To address the global question of how many genes in the brain are alternatively spliced, we mapped RNA-Seq reads from neurons, astrocytes, OPCs, NFOs, MOs, microglia, and endothelial cells with the OLego algorithm. This analysis identified 6588 total genes that are alternatively spliced in at least one cortical cell type. We next considered how alternative splicing varies across each of these differing cell types. We found that the overall frequency of alternative splicing (5549 ± 674 events corresponding to 3187 ± 347 unique genes per cell type) and the distribution of various splicing event types were similar across all of our samples (Fig. 5B,C). Cassette exon events consistently comprised the most frequent alternative splicing event (35.3 ± 1.3%), followed by a nearly identical distribution of the remaining five splicing event types (Fig. 5B). Despite the overall similarity in the frequency of alternative splicing, we detected thousands of cell type-specific alternatively spliced genes. Neurons contain the greatest number of specific alternative splicing events (3110) in contrast to oligodendrocyte-lineage cells, which contained less than half as many (1469 unique splicing events in OPCs; Fig. 5D). This observation likely reflects the significant heterogeneity that is present among various neuronal subtypes. The most significant splicing events enriched in each cell type can be found in Table 3. How many alternative splicing events of a gene, on average, are present in a given cell type? Per cell type, we detected 5549 ± 275 alternative splicing events in 3171 ± 142 alternatively spliced genes, resulting in ∼1.7 alternative splicing events per alternatively spliced gene. To provide easy access to the alternative splicing data that we generated, we deposited the complete splicing dataset in an interactive web browser and database (see Notes).
To test the accuracy of our splicing database, we looked for genes reported previously to be differentially spliced in neurons and glia. Two particularly interesting examples include the differential expression of neuronal and glial isoforms of Nfasc and Sgce genes (Zonta et al., 2008; Ritz et al., 2011), both of which are confirmed in our splicing database, among others. Next, to validate the accuracy of the novel cell type-specific splicing events in our dataset, we searched for a biologically significant gene candidate to validate via PCR. One of our top cell type-specific splicing events involved the gene pyruvate kinase (Pkm), which catalyzes the final step of glycolysis (Tani et al., 1988). Our RNA-Seq data indicated that neurons and glial cells express distinct splicing isoforms of the Pkm gene, Pkm1 and Pkm2, respectively, and we confirmed this result using RT-PCR with isoform-specific primers (Fig. 5E,F). Unlike Pkm1, the Pkm2 isoenzyme is allosterically regulated to dynamically regulate the relative rate of energy production (see below, Regulation of energy metabolism in neurons and astrocytes).
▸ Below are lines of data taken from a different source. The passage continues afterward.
(** C9, as the code has it.  The fallback branch belongs to the reply to
    the node's analysis request: when that reply begins with neither
    "CLARIFIED:" nor "QUESTION:" -- in particular when it is the text the
    gateway returns on a failed call -- [clarify_loop] makes one gateway
    call, sets [clarified] to true and [refined_prompt] to the unchanged
    [user_input], and the graph leaves the loop for refinement.  The reply
    to the follow-up request, made after the user has answered a question,
    has no such branch: when it does not begin with "CLARIFIED:" and the
    question was the first of the request, the node returns with
    [clarified] and [refined_prompt] as it found them and the graph runs
    it again; when a question had been asked before, the node forces the
    exit.  The loop is bounded all the same: of two executions of the node
    in a row, one ends with [clarified] true. *)
Theorem clarify_loop_fallback (w : World) (state : AgentState) (c : Cursor) :
  let reply := completions w (llm_calls c) in
  let state' := fst (clarify_loop w state c) in
  ((startswith "CLARIFIED:" reply = false /\ startswith "QUESTION:" reply = false)
   \/ (exists e : PyExn,
          is_Exception e = true /\ call_gpt4o (Raised e) = Returned reply) ->
   clarified state' = true /\
   refined_prompt state' = user_input state /\
   user_input state' = user_input state /\
   processing_steps state' =
     processing_steps state
     ++ ["Starting clarification process";
         "Clarification analysis: " +:+ take 100 reply +:+ "...";
         "Clarification fallback - proceeding with original input"] /\
   snd (clarify_loop w state c) = next_call c /\
   next_node clarify_loop_node state' = Some refine_prompt_node)
  /\
  (startswith "QUESTION:" reply = true ->
   truthy (user_response_at w (next_call c)) = true ->
   startswith "CLARIFIED:"
     (completions w (llm_calls (cursor_after_response w (next_call c)))) = false ->
   (clarification_questions state = [] ->
    clarified state' = clarified state /\
    refined_prompt state' = refined_prompt state /\
    List.length (clarification_questions state') = 1 /\
    (clarified state = false ->
     next_node clarify_loop_node state' = Some clarify_loop_node)) /\
   (clarification_questions state <> [] ->
    clarified state' = true /\
    next_node clarify_loop_node state' = Some refine_prompt_node))
  /\
  (clarified state' = true \/
   clarified (fst (clarify_loop w state' (snd (clarify_loop w state c)))) = true).
Proof.
  cbv zeta. split; [| split].
  - intros H.
    assert (Hn : startswith "CLARIFIED:" (completions w (llm_calls c)) = false /\
                 startswith "QUESTION:" (completions w (llm_calls c)) = false).
    { destruct H as [H | (e & He & Hcall)]; [exact H |].
      unfold call_gpt4o, try_except_Exception, exc_bind in Hcall.
      rewrite He in Hcall. injection Hcall as <-. apply error_text_unmarked. }
    destruct Hn as [H1 H2]. rewrite clarify_loop_unmarked by assumption.
    unfold analysed, add_step. simpl. rewrite <- !app_assoc. simpl. repeat split.
  - intros E2 Hu Hf.
    assert (E1 : startswith "CLARIFIED:" (completions w (llm_calls c)) = false).
    { destruct (startswith "CLARIFIED:" (completions w (llm_calls c))) eqn:E;
        [| reflexivity].
      apply markers_exclusive in E. congruence. }
    rewrite clarify_loop_question by assumption. cbv zeta. rewrite Hu, Hf.
    assert (Hlen : List.length
                     (clarification_questions
                        (answered (asked state (completions w (llm_calls c)))
                                  (user_response_at w (next_call c))))
                   = S (List.length (clarification_questions state))).
    { unfold answered, asked, analysed, add_step, add_conversation.
      simpl. rewrite List.length_app. simpl. lia. }
    split.
    + intros Hq. rewrite Hq in Hlen.
      assert (Hle : (2 <=? List.length
                             (clarification_questions
                                (answered (asked state (completions w (llm_calls c)))
                                          (user_response_at w (next_call c)))))%nat
                    = false) by (rewrite Hlen; reflexivity).
      rewrite Hle. cbn [fst]. split; [reflexivity |]. split; [reflexivity |].
      split; [exact Hlen |].
      intros Hc. unfold next_node.
      change (clarified (answered (asked state (completions w (llm_calls c)))
                                  (user_response_at w (next_call c))))
        with (clarified state).
      now rewrite Hc.
    + intros Hq.
      assert (Hle : (2 <=? List.length
                             (clarification_questions
                                (answered (asked state (completions w (llm_calls c)))
                                          (user_response_at w (next_call c)))))%nat
                    = true).
      { rewrite Hlen. apply Nat.leb_le.
        destruct (clarification_questions state); [congruence | simpl; lia]. }
      rewrite Hle. split; reflexivity.
  - pose proof (clarify_loop_effect w state c) as (_ & _ & _ & H1).
    cbv zeta in H1.
    destruct H1 as [[H1 _] | (_ & Hlen1 & _)]; [now left | right].
    pose proof (clarify_loop_effect w (fst (clarify_loop w state c))
                  (snd (clarify_loop w state c))) as (_ & _ & _ & H2).
    cbv zeta in H2.
    destruct H2 as [[H2 _] | (_ & _ & H2)]; [exact H2 |].
    rewrite Hlen1 in H2. lia.
Qed.

Lemma clarify_loop_fallback_witness :
  let failing := {| TESTING_MODE := false;
                    completions := fun _ => "Error calling GPT-4o: Connection error.";
                    typed_lines := fun _ => "" |} in
  let asking := {| TESTING_MODE := false;
                   completions := fun _ => "QUESTION: What kind of project?";
                   typed_lines := fun _ => "a web app" |} in
  let c := {| llm_calls := 0; lines_read := 0 |} in
  let state := create_agent_state "I want to build something" in
  (clarified (fst (clarify_loop failing state c)) = true /\
   refined_prompt (fst (clarify_loop failing state c)) = "I want to build something" /\
   next_node clarify_loop_node (fst (clarify_loop failing state c))
     = Some refine_prompt_node) /\
  (clarified (fst (clarify_loop asking state c)) = false /\
   next_node clarify_loop_node (fst (clarify_loop asking state c))
     = Some clarify_loop_node).
Proof.
  cbv zeta. split.
  - destruct (clarify_loop_fallback
                {| TESTING_MODE := false;
                   completions := fun _ => "Error calling GPT-4o: Connection error.";
                   typed_lines := fun _ => "" |}
                (create_agent_state "I want to build something")
                {| llm_calls := 0; lines_read := 0 |})
      as (H & _ & _).
    destruct H as (H1 & H2 & _ & _ & _ & H3).
    + right. exists {| exn_text := "Connection error."; is_Exception := true |}.
      split; reflexivity.
    + split; [exact H1 | split; [exact H2 | exact H3]].
  - destruct (clarify_loop_fallback
                {| TESTING_MODE := false;
                   completions := fun _ => "QUESTION: What kind of project?";
                   typed_lines := fun _ => "a web app" |}
                (create_agent_state "I want to build something")
                {| llm_calls := 0; lines_read := 0 |})
      as (_ & H & _).
    destruct H as (H & _); [reflexivity .. |].
    destruct (H eq_refl) as (H1 & _ & _ & H2).
    split; [exact H1 | exact (H2 eq_refl)].
Defined.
qRT-PCR and in situ hybridization validate RNA-Seq results
We next used two different methods, qRT-PCR and in situ hybridization, to determine the accuracy of the cell type-enriched genes identified by RNA-Seq. We selected 40 genes that had not been identified previously in the literature as cell type-specific for our validation. Some of these genes are expressed at moderate levels and others at low levels. We chose genes with low expression values because their validation provides confidence in the overall accuracy of the RNA-Seq dataset, whereas preferentially validating highly expressed genes is more straightforward but less informative. Additionally, these cell type-enriched genes have not been well characterized and are therefore novel markers worth validating. We used the Fluidigm Biomark microfluidics technology for qRT-PCR analysis. Using the Biomark microfluidics system, we loaded small volumes of 96 primer pairs and 96 samples to a microfluidics chip, in which each sample and each primer pair were mixed together to produce 9216 individual nanoliter-scaled qRT-PCR reactions in a single experiment. This eliminates the plate-to-plate variation seen commonly in traditional qRT-PCR experiments and allowed us to easily assay the expression of a large number of genes with many replicates. Thirty-four of the 40 genes we assayed were detected by qRT-PCR in the identical cell-enriched pattern as determined by RNA-Seq (Fig. 6). Six genes were not consistently amplified across replicates in any cell type. This is likely attributable to the lower sensitivity of running nano-scaled qRT-PCR reactions on microfluidics chips compared with RNA-Seq. None of the 40 genes we tested were reproducibly amplified in a cell type that contradicted the RNA-Seq data. Of the 34 genes we validated by PCR, our RNA-Seq data indicated that each was >10-fold enriched in a given cell type. Using the same threshold, only 20 of these genes were similarly identified as cell type-enriched by our microarray data. At a less-stringent twofold enrichment cutoff, only 29 were identified as cell type-enriched by microarray, thus demonstrating the increased sensitivity of the RNA-Seq data.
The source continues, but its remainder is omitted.